■ **TASK OBJECTIVE**:
Where the line with "s) => Ok (string_to_number s)" appears below, start writing out lines exactly, and finish with the line with "(** The largest", which is included; write out nothing else.

■ **DATA PROVIDED**:
*** Block opens ***

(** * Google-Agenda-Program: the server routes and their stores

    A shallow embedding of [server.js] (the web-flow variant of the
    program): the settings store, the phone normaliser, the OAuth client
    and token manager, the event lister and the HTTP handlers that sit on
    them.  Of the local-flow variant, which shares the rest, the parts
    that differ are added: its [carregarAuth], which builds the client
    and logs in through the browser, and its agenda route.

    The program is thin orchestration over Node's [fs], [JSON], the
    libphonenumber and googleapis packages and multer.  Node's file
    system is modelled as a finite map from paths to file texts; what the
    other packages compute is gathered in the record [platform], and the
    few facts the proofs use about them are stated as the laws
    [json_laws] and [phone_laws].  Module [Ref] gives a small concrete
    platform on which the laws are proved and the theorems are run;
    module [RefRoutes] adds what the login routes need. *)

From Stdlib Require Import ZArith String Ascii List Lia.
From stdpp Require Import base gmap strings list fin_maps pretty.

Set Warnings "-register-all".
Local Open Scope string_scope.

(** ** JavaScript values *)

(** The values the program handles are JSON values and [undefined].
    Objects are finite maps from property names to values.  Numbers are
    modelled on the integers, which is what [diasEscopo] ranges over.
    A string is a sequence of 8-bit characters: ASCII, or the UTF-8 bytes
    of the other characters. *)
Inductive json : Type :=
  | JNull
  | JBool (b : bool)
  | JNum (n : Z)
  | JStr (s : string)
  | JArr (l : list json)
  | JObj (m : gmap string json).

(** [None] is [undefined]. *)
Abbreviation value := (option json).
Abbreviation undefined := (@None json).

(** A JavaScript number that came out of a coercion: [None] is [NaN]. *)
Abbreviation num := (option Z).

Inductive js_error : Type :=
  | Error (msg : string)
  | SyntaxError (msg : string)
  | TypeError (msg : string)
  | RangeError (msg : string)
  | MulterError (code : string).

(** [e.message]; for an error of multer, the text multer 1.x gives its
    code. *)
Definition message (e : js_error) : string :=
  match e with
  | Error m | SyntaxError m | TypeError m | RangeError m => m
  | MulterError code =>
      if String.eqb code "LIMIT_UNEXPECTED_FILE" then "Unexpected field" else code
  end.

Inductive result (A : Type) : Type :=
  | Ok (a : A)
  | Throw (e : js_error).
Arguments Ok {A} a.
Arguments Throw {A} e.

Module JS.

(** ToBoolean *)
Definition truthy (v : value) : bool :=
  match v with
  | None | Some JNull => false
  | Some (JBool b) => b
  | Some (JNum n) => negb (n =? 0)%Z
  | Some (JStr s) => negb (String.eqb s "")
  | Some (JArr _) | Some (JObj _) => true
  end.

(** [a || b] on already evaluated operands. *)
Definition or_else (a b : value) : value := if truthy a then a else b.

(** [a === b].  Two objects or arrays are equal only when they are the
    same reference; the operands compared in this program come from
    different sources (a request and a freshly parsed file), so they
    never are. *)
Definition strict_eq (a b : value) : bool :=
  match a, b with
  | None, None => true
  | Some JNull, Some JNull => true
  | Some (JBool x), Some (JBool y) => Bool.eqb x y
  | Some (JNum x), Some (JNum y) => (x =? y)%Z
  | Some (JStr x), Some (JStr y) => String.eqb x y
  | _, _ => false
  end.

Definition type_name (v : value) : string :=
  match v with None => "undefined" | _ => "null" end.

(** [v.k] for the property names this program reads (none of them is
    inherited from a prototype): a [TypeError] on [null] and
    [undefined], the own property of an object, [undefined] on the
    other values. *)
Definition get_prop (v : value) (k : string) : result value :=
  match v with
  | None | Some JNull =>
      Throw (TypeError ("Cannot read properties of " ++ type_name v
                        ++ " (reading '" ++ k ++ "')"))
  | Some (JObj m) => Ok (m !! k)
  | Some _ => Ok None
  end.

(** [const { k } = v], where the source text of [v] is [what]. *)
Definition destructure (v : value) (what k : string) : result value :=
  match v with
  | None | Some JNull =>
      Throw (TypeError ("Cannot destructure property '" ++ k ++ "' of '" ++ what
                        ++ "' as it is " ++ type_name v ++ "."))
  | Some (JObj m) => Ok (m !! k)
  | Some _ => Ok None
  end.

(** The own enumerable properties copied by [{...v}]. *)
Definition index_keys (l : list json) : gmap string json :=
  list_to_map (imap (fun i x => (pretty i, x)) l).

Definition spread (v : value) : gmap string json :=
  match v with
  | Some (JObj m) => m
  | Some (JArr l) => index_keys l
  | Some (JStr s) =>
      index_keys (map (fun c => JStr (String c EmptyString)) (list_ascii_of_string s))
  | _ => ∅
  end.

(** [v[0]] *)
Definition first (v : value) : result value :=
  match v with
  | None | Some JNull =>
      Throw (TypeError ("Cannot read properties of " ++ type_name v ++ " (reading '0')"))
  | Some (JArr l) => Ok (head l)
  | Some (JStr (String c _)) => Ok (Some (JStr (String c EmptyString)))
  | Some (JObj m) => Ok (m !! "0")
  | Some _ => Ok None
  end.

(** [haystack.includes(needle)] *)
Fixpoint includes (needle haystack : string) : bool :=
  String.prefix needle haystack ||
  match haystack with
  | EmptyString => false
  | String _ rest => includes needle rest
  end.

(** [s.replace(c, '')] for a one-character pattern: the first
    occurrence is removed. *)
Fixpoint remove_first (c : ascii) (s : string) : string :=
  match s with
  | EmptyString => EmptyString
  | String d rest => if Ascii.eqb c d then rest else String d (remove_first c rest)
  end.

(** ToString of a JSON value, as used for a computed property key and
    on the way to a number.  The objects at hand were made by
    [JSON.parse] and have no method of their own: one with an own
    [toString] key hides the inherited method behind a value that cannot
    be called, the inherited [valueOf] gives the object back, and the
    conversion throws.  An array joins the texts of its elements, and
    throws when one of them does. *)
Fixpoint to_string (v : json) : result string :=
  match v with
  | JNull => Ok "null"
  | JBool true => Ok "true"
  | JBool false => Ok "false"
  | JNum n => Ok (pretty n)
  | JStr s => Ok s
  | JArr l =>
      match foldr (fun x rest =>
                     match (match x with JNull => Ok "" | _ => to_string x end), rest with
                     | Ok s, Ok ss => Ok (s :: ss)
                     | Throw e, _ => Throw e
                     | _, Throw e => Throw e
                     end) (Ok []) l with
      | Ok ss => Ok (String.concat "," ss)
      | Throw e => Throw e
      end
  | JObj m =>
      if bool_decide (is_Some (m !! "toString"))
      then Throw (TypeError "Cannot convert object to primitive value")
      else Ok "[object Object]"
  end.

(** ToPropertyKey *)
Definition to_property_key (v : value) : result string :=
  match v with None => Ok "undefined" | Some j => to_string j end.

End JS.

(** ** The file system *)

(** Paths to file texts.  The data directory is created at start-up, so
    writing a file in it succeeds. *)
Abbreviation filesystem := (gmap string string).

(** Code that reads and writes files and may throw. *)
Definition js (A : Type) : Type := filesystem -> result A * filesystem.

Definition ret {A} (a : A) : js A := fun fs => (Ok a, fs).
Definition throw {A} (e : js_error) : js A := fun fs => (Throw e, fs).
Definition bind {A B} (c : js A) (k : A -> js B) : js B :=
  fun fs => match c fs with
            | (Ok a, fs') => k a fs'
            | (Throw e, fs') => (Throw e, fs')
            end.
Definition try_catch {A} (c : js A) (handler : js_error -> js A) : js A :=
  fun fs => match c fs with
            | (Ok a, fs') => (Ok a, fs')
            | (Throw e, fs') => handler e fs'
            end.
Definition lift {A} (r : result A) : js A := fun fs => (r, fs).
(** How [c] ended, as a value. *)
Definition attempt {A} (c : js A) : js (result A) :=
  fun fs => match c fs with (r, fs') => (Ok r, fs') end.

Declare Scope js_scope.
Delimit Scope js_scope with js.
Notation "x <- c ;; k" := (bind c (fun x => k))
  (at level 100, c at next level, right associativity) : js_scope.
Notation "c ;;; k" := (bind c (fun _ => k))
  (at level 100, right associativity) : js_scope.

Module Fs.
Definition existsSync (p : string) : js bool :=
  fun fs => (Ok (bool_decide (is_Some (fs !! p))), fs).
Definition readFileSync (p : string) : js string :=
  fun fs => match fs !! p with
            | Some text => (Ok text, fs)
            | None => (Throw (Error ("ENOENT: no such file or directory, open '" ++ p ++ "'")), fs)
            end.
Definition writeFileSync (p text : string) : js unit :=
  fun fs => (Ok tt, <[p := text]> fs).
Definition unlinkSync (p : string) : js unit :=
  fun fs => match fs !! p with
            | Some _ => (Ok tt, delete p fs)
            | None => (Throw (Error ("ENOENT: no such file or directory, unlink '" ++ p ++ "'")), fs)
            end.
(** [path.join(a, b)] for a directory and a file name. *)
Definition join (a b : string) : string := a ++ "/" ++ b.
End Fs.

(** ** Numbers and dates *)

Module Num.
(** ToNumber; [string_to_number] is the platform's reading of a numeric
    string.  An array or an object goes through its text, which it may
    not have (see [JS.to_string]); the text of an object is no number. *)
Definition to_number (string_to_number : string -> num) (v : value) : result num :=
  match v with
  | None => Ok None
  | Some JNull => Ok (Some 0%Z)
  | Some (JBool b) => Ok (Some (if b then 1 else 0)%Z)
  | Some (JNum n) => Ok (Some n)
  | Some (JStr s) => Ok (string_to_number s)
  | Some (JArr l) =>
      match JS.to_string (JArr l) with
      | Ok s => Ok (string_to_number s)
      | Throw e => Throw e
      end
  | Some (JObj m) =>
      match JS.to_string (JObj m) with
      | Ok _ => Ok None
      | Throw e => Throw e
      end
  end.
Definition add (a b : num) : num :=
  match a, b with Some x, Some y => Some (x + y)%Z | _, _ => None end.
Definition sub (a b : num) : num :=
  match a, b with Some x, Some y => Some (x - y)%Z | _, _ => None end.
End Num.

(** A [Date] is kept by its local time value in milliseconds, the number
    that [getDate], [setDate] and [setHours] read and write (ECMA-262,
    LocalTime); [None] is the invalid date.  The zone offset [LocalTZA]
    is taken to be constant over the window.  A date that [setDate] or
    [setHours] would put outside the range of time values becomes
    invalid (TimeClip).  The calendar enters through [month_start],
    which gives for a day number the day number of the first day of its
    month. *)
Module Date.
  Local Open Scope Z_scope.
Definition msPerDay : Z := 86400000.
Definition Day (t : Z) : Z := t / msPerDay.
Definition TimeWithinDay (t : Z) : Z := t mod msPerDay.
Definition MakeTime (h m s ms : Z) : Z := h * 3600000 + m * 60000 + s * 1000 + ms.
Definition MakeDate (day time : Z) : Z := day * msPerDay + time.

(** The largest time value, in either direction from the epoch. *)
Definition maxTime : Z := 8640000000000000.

*** Block closes ***
*** Block opens ***

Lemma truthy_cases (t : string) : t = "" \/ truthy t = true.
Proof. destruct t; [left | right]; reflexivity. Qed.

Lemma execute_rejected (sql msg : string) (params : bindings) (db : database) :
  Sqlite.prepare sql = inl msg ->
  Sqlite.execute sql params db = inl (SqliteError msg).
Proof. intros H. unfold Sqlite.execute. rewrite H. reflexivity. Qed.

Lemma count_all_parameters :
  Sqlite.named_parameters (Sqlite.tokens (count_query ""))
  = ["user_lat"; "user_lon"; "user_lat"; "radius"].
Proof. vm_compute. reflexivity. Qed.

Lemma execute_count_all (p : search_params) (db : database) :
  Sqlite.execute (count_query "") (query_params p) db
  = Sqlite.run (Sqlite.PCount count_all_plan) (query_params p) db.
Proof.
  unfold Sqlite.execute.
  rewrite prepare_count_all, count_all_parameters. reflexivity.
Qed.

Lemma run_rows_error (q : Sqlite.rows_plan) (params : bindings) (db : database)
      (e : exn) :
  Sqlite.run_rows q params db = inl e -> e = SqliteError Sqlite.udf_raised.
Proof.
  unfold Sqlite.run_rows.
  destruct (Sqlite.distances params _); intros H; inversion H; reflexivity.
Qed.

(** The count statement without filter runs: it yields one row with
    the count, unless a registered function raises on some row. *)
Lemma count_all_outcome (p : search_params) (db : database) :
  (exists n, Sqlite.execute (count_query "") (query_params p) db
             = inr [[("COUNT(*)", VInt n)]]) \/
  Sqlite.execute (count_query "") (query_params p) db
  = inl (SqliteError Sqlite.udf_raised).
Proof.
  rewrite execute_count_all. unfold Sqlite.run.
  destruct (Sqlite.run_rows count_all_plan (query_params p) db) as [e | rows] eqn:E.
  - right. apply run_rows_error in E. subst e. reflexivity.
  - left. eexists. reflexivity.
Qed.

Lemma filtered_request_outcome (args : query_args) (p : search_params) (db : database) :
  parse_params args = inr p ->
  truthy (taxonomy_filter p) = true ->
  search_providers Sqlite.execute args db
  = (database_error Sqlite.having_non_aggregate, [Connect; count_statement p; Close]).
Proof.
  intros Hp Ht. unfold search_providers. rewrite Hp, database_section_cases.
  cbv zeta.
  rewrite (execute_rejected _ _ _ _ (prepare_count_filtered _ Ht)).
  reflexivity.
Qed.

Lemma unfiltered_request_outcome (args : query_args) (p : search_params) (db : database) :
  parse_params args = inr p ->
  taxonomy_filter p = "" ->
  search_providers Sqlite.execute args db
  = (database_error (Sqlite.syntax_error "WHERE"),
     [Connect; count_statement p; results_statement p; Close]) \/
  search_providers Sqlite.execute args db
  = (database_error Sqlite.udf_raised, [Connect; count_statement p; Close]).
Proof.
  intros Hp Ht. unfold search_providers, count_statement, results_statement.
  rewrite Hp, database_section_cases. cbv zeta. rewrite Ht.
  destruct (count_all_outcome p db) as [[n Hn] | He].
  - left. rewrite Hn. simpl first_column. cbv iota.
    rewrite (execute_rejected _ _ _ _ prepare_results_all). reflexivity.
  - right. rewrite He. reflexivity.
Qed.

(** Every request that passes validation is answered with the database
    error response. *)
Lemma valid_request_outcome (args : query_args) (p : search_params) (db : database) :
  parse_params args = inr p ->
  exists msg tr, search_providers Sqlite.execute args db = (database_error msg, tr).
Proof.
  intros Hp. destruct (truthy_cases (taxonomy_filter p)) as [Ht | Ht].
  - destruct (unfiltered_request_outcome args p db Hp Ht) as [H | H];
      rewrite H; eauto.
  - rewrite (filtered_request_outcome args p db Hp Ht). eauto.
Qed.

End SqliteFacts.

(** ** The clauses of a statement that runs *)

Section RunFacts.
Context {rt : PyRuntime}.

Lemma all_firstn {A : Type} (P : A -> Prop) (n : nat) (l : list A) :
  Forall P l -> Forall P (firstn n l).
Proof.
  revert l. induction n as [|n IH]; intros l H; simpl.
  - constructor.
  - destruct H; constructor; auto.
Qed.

*** Block closes ***
*** Block opens ***

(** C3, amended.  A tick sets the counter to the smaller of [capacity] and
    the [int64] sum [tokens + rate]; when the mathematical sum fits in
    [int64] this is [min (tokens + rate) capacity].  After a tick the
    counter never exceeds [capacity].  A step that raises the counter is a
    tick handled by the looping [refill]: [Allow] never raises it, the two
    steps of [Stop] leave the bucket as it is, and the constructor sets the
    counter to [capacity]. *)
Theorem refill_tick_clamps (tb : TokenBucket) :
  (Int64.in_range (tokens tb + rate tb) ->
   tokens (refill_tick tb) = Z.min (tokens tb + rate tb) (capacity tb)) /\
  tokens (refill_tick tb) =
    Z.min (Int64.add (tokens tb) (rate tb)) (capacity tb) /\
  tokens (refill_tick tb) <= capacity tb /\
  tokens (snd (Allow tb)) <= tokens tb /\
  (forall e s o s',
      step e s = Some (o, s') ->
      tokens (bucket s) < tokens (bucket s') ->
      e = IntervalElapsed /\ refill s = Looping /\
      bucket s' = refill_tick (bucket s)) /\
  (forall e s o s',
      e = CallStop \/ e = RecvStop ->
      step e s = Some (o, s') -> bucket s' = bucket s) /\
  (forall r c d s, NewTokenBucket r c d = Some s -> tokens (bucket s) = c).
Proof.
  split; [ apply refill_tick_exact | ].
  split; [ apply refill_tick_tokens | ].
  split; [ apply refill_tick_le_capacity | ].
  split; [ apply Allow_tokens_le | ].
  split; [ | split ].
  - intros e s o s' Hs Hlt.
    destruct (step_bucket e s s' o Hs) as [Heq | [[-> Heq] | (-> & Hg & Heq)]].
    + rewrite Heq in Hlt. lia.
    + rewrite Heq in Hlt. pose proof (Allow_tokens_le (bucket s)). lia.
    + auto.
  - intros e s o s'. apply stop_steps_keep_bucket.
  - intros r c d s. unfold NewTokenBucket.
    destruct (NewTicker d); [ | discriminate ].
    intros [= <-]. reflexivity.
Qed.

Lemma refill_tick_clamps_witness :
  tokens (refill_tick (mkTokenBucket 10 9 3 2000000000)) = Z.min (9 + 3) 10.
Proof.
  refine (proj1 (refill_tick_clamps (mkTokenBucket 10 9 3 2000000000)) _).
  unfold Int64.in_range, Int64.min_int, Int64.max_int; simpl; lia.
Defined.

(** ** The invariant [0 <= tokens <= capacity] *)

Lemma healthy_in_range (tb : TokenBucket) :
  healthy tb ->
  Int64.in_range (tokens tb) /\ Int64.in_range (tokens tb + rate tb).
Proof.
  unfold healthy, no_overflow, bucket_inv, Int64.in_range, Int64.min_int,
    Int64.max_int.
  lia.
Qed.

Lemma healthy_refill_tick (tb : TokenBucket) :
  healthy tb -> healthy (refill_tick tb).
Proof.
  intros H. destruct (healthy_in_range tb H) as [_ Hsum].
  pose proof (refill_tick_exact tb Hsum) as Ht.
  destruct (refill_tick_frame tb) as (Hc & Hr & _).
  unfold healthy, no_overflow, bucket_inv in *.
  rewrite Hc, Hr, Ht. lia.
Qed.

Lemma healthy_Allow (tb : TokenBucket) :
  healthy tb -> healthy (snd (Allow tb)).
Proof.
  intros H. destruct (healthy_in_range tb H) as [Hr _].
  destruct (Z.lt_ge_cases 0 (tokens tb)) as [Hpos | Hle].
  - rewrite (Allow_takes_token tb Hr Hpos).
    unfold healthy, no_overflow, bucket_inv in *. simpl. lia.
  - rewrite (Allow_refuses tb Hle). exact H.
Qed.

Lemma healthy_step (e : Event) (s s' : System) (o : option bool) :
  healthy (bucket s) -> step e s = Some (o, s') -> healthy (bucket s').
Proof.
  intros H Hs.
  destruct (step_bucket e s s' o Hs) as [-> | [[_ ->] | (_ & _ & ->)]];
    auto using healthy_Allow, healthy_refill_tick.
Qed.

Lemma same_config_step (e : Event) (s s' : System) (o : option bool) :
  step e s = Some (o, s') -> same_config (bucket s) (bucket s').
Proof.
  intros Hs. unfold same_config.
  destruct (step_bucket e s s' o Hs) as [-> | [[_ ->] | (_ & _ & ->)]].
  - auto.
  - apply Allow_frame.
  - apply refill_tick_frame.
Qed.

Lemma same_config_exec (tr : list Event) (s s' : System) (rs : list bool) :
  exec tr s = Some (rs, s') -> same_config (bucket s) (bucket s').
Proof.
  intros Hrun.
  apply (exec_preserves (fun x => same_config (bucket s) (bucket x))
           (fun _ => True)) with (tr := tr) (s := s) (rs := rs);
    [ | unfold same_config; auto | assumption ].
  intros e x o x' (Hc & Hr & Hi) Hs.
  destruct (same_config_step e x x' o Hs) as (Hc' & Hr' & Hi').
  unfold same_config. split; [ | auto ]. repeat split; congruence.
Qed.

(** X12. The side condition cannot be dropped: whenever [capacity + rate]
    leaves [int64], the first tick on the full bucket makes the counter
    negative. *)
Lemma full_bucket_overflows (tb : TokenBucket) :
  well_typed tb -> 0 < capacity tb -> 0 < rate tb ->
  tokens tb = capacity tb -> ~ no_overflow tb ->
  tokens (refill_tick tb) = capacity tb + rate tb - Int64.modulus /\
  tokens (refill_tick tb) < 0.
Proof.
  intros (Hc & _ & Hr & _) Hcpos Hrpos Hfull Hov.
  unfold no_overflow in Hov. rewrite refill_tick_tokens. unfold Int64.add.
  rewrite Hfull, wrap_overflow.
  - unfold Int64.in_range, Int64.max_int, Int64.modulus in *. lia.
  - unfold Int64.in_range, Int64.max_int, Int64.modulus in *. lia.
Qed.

*** Block closes ***

■ **OUTPUT OF THE TASK**:
  | Some (JStr s) => Ok (string_to_number s)
  | Some (JArr l) =>
      match JS.to_string (JArr l) with
      | Ok s => Ok (string_to_number s)
      | Throw e => Throw e
      end
  | Some (JObj m) =>
      match JS.to_string (JObj m) with
      | Ok _ => Ok None
      | Throw e => Throw e
      end
  end.
Definition add (a b : num) : num :=
  match a, b with Some x, Some y => Some (x + y)%Z | _, _ => None end.
Definition sub (a b : num) : num :=
  match a, b with Some x, Some y => Some (x - y)%Z | _, _ => None end.
End Num.

(** A [Date] is kept by its local time value in milliseconds, the number
    that [getDate], [setDate] and [setHours] read and write (ECMA-262,
    LocalTime); [None] is the invalid date.  The zone offset [LocalTZA]
    is taken to be constant over the window.  A date that [setDate] or
    [setHours] would put outside the range of time values becomes
    invalid (TimeClip).  The calendar enters through [month_start],
    which gives for a day number the day number of the first day of its
    month. *)
Module Date.
  Local Open Scope Z_scope.
Definition msPerDay : Z := 86400000.
Definition Day (t : Z) : Z := t / msPerDay.
Definition TimeWithinDay (t : Z) : Z := t mod msPerDay.
Definition MakeTime (h m s ms : Z) : Z := h * 3600000 + m * 60000 + s * 1000 + ms.
Definition MakeDate (day time : Z) : Z := day * msPerDay + time.

(** The largest time value, in either direction from the epoch. *)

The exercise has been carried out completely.